- [Work instruction] Each line of the data below that contains "CreateWebhookSubscription" must be copied.

(Collected data entries)
-------------------------
(* ===== verification/Webhooks.v ===== *)
(** * Webhook subscriptions ([src/storage/webhook_store.rs])

    A subscription names an HTTPS endpoint and holds, encrypted, the secret its
    deliveries are signed with. Reading URLs is the [url] crate's: an interface,
    of which [host_str] is what the crate returns, IPv6 addresses in brackets. *)
From S2P Require Import Prelude Text Json Auth Quota Templates Workspaces Errors ShrinkOperation RuntimeEvents Quantity Net Database WorkspaceStore JobStore Events JobQueue WorkspaceActions Injections Crypto InjectionStore.

Record Url := mkUrl {
  scheme : string;
  username : string;
  password : option string;
  host_str : option string;
}.
Class UrlParse := url_parse : string → option Url.

Record CreateWebhookSubscription := mkCreateWebhook {
  cws_organization_id : Uuid;
  cws_url : string;
  cws_event_prefix : string;
  cws_signing_secret : string;
}.

Record WebhookSubscriptionSummary := mkWebhookSummary {
  sub_id : Uuid;
  sub_organization_id : Uuid;
  sub_url : string;
  sub_event_prefix : string;
  sub_enabled : bool;
  sub_created_at : Z;
  sub_updated_at : Z;
}.

Record EventRecord := mkEventRecord {
  er_id : Uuid;
  er_organization_id : Uuid;
  er_workspace_id : option Uuid;
  er_kind : string;
  er_payload : Value;
  er_created_at : Z;
}.

Record WebhookDelivery := mkDelivery {
  wd_subscription : WebhookSubscriptionSummary;
  wd_event : EventRecord;
  wd_signing_secret : Octets;
}.

(** [str::eq_ignore_ascii_case] and [str::ends_with]. *)
Definition eq_ignore_ascii_case (a b : string) : bool := bool_decide (to_ascii_lowercase a = to_ascii_lowercase b).
Definition str_ends_with (suffix text : string) : bool := is_some (strip_suffix (bytes suffix) (bytes text)).

Section Webhooks.
Context `{UuidText} `{Aead} `{Base64Codec} `{RandomSource} `{UrlParse}.

(** The host names and addresses a delivery may not go to. *)
Definition unsafe_host (host : string) : bool :=
  eq_ignore_ascii_case host "localhost" || str_ends_with ".local" host
  || is_some_and (parse_ip_addr host) unsafe_address.

Definition webhook_validate (command : CreateWebhookSubscription) : result StorageError.t () :=
  url ← ok_or (url_parse (cws_url command)) StorageError.InvalidWebhook;
  _ ← ensure (negb (negb (String.eqb (scheme url) "https") || negb (String.eqb (username url) "") || is_some (password url)
                    || (len (cws_event_prefix command) =? 0) || (120 <? len (cws_event_prefix command))
                    || (len (cws_signing_secret command) <? 32))) StorageError.InvalidWebhook;
  host ← ok_or (host_str url) StorageError.InvalidWebhook;
  ensure (negb (unsafe_host host)) StorageError.InvalidWebhook.

Definition webhook_aad (inst : string) (id : Uuid) : Octets := octets (inst +:+ ":webhook:" +:+ uuid_to_string id +:+ ":v1").

Definition webhook_row (inst : string) (command : CreateWebhookSubscription) (e : EncryptedEnvelope) (actor : Uuid) (now : Z)
    : WebhookRow :=
  mkWebhookRow inst (cws_organization_id command) (cws_url command) (cws_event_prefix command) (base64_encode (ciphertext e))
    (base64_encode (value_nonce e)) (base64_encode (wrapped_data_key e)) (base64_encode (key_nonce e)) true actor now now.

Definition create_webhook_subscription (inst : string) (cipher : EnvelopeCipher) (command : CreateWebhookSubscription)
    (actor : Uuid) (now : Z) : DbM WebhookSubscriptionSummary :=
  _ ← lift (webhook_validate command);
  id ← now_v7;
  point ← reads uuid_drawn;
  e ← lift (crypto (encrypt point cipher (octets (cws_signing_secret command)) (webhook_aad inst id)));
  _ ← insert_row t_webhooks set_t_webhooks id (webhook_row inst command e actor now);
  mret (mkWebhookSummary id (cws_organization_id command) (cws_url command) (cws_event_prefix command) true now now).

Definition subscription_summary (id : Uuid) (r : WebhookRow) : WebhookSubscriptionSummary :=
  mkWebhookSummary id (wh_organization_id r) (wh_url r) (wh_event_prefix r) (wh_enabled r) (wh_created_at r) (wh_updated_at r).

(** [ORDER BY created_at, id]. *)
Definition subscription_le (a b : Uuid * WebhookRow) : Prop :=
  wh_created_at a.2 < wh_created_at b.2
  ∨ wh_created_at a.2 = wh_created_at b.2 ∧ String.le (uuid_to_string a.1) (uuid_to_string b.1).
#[global] Instance subscription_le_dec a b : Decision (subscription_le a b).
Proof. unfold subscription_le. apply _. Defined.

Definition list_webhook_subscriptions (inst : string) (organization_id : Uuid) : DbM (list WebhookSubscriptionSummary) :=
  reads (λ db, (λ kv, subscription_summary kv.1 kv.2) <$>
    merge_sort subscription_le
      (List.filter (λ kv : Uuid * WebhookRow,
                      String.eqb (wh_installation_id kv.2) inst && bool_decide (wh_organization_id kv.2 = organization_id))
         (map_to_list (t_webhooks db)))).

(** [delivery_sql]: the subscription with the event, joined on installation and
    organization. *)
Definition select_delivery (inst : string) (subscription_id event_id : Uuid) (db : Db) : option (WebhookRow * EventRow) :=
  s ← t_webhooks db !! subscription_id;
  e ← t_events db !! event_id;
  if String.eqb (e_installation_id e) (wh_installation_id s) && bool_decide (e_organization_id e = wh_organization_id s)
     && String.eqb (wh_installation_id s) inst && wh_enabled s
  then Some (s, e) else None.

Definition decode_delivery (inst : string) (cipher : EnvelopeCipher) (subscription_id event_id : Uuid) (s : WebhookRow) (e : EventRow)
    : result StorageError.t WebhookDelivery :=
  ct ← decode_b64 (wh_ciphertext s);
  vn ← decode_nonce (wh_value_nonce s);
  wk ← decode_b64 (wh_wrapped_data_key s);
  kn ← decode_nonce (wh_key_nonce s);
  secret ← crypto (decrypt cipher (mkEnvelope ct vn wk kn) (webhook_aad inst subscription_id));
  Ok (mkDelivery (subscription_summary subscription_id s)
        (mkEventRecord event_id (wh_organization_id s) (e_workspace_id e) (e_kind e) (e_payload e) (e_created_at e)) secret).

Definition load_webhook_delivery (inst : string) (cipher : EnvelopeCipher) (subscription_id event_id : Uuid) : DbM WebhookDelivery :=
  row ← reads (select_delivery inst subscription_id event_id);
  row ← lift (ok_or row StorageError.WebhookNotFound);
  lift (decode_delivery inst cipher subscription_id event_id row.1 row.2).
End Webhooks.

(** ** Lemmas *)
Section Lemmas.
Context `{UuidText} `{Aead} `{Base64Codec} `{RandomSource} `{UrlParse}.

Lemma create_webhook_Ok inst cipher command actor now db s db' :
  create_webhook_subscription inst cipher command actor now db = (Ok s, db') →
  webhook_validate command = Ok () ∧ sub_url s = cws_url command ∧ sub_organization_id s = cws_organization_id command ∧
  ∃ point e, encrypt point cipher (octets (cws_signing_secret command)) (webhook_aad inst (sub_id s)) = Ok e ∧
    t_webhooks db !! sub_id s = None ∧
    t_webhooks db' = <[sub_id s := webhook_row inst command e actor now]> (t_webhooks db).
Proof.
  unfold create_webhook_subscription. intros Hrun. run_step Hrun. run_step Hrun. run_step Hrun. run_step Hrun.
  unfold crypto in *. destruct (encrypt _ _ _ _) as [e|] eqn:He; [|done]. simplify_eq/=.
  apply bind_run_Ok in Hrun as ([] & db1 & Hins & Hret). injection Hret as <- <-. cbn. split_and!; [done..|].
  revert Hins. unfold insert_row. destruct (t_webhooks _ !! _) eqn:Hnone; [done|]. intros [= <-]. eauto.
Qed.

Context {Haead : AeadLaws} {Hbase64 : Base64Laws} (Hrandom : random_lengths).

(** What was stored is read back, for events of its organization only. *)
Lemma created_delivery inst cipher command actor now db s db' :
  create_webhook_subscription inst cipher command actor now db = (Ok s, db') →
  ∀ db2 event_id event, t_webhooks db2 !! sub_id s = t_webhooks db' !! sub_id s → t_events db2 !! event_id = Some event →
    e_installation_id event = inst →
    load_webhook_delivery inst cipher (sub_id s) event_id db2 =
    (if decide (e_organization_id event = cws_organization_id command)
     then Ok (mkDelivery s (mkEventRecord event_id (e_organization_id event) (e_workspace_id event) (e_kind event)
                              (e_payload event) (e_created_at event)) (octets (cws_signing_secret command)))
     else Err StorageError.WebhookNotFound, db2).
Proof using Haead Hbase64 Hrandom.
  intros Hrun db2 event_id event Hrow Hev Hinst. pose proof Hrun as (_ & _ & _ & point & e & He & _ & Hdb)%create_webhook_Ok.
  rewrite Hdb, lookup_insert_eq in Hrow. unfold load_webhook_delivery. rewrite bind_run. unfold reads at 1.
  unfold select_delivery. rewrite Hrow, Hev. cbn [mbind option_bind webhook_row wh_installation_id wh_organization_id wh_enabled].
  rewrite Hinst, String.eqb_refl. cbn [andb]. rewrite andb_true_r. destruct (decide _) as [Horg|Hne].
  2:{ rewrite bool_decide_eq_false_2 by done. done. }
  rewrite bool_decide_eq_true_2 by done. cbn [andb]. rewrite bind_run. unfold lift. cbn [ok_or fst snd]. f_equal.
  destruct (encrypt_nonces Hrandom _ _ _ _ _ He) as [Hvn Hkn]. unfold decode_delivery, decode_b64. cbn.
  rewrite !base64_decode_encode. cbn. rewrite (decode_nonce_encode _ Hvn). cbn. rewrite (decode_nonce_encode _ Hkn). cbn.
  pose proof (decrypt_encrypt _ _ _ _ _ Hrandom He) as Hopen. destruct e as [ct vn wk kn]. cbn in *. rewrite Hopen. cbn.
  rewrite Horg. do 2 f_equal. revert Hrun. unfold create_webhook_subscription. intros Hrun.
  run_step Hrun. run_step Hrun. run_step Hrun. run_step Hrun. apply bind_run_Ok in Hrun as ([] & db1 & _ & Hret).
  by injection Hret as <- _.
Qed.

(** An accepted endpoint is reached over HTTPS without credentials in the URL; a
    host that is an IPv4 address is public. *)
Lemma accepted_endpoint command :
  webhook_validate command = Ok () →
  ∃ url host, url_parse (cws_url command) = Some url ∧ host_str url = Some host ∧ scheme url = "https" ∧ username url = "" ∧
    password url = None ∧ unsafe_host host = false ∧ 32 <= len (cws_signing_secret command) ∧
    ∀ a b c d, (a < 256)%N → (b < 256)%N → (c < 256)%N → (d < 256)%N → host = dotted a b c d →
      v4_unsafe (Z.of_N a) (Z.of_N b) (Z.of_N c) (Z.of_N d) = false.
Proof.
  unfold webhook_validate. intros Hv. inv_binds. apply negb_true_iff in Hv. rewrite negb_true_iff in *.
  match goal with H : _ || _ = false |- _ => rename H into Hc end.
  match goal with H : url_parse _ = Some ?u, H' : host_str _ = Some ?h |- _ => exists u, h end.
  repeat (apply orb_false_iff in Hc as [Hc ?]). rewrite negb_false_iff in *.
  split_and!; try done; try by apply String.eqb_eq.
  - by destruct (password _).
  - bool_prop. lia.
  - intros o1 o2 o3 o4 ? ? ? ? ->. unfold unsafe_host in Hv. rewrite parse_dotted in Hv by done. cbn in Hv.
    by apply orb_false_iff in Hv as [_ ?].
Qed.

(** The check of addresses never applies to IPv6: their host is in brackets, which
    [IpAddr] does not read. *)
Theorem bracketed_hosts_pass host :
  starts_with (Z.eqb 91) (bytes host) = true → str_ends_with ".local" host = false → unsafe_host host = false.
Proof.
  intros Hb Hl. unfold unsafe_host. rewrite bracketed_not_parsed by done. rewrite Hl. cbn. rewrite !orb_false_r.
  unfold eq_ignore_ascii_case. apply bool_decide_eq_false. unfold to_ascii_lowercase. intros E.
  destruct (bytes host) as [|b bs]; [done|]. cbn [starts_with] in Hb. by apply Z.eqb_eq in Hb as <-.
Qed.
End Lemmas.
-------------------------
- [Finished task]
Record CreateWebhookSubscription := mkCreateWebhook {
Definition webhook_validate (command : CreateWebhookSubscription) : result StorageError.t () :=
Definition webhook_row (inst : string) (command : CreateWebhookSubscription) (e : EncryptedEnvelope) (actor : Uuid) (now : Z)
Definition create_webhook_subscription (inst : string) (cipher : EnvelopeCipher) (command : CreateWebhookSubscription)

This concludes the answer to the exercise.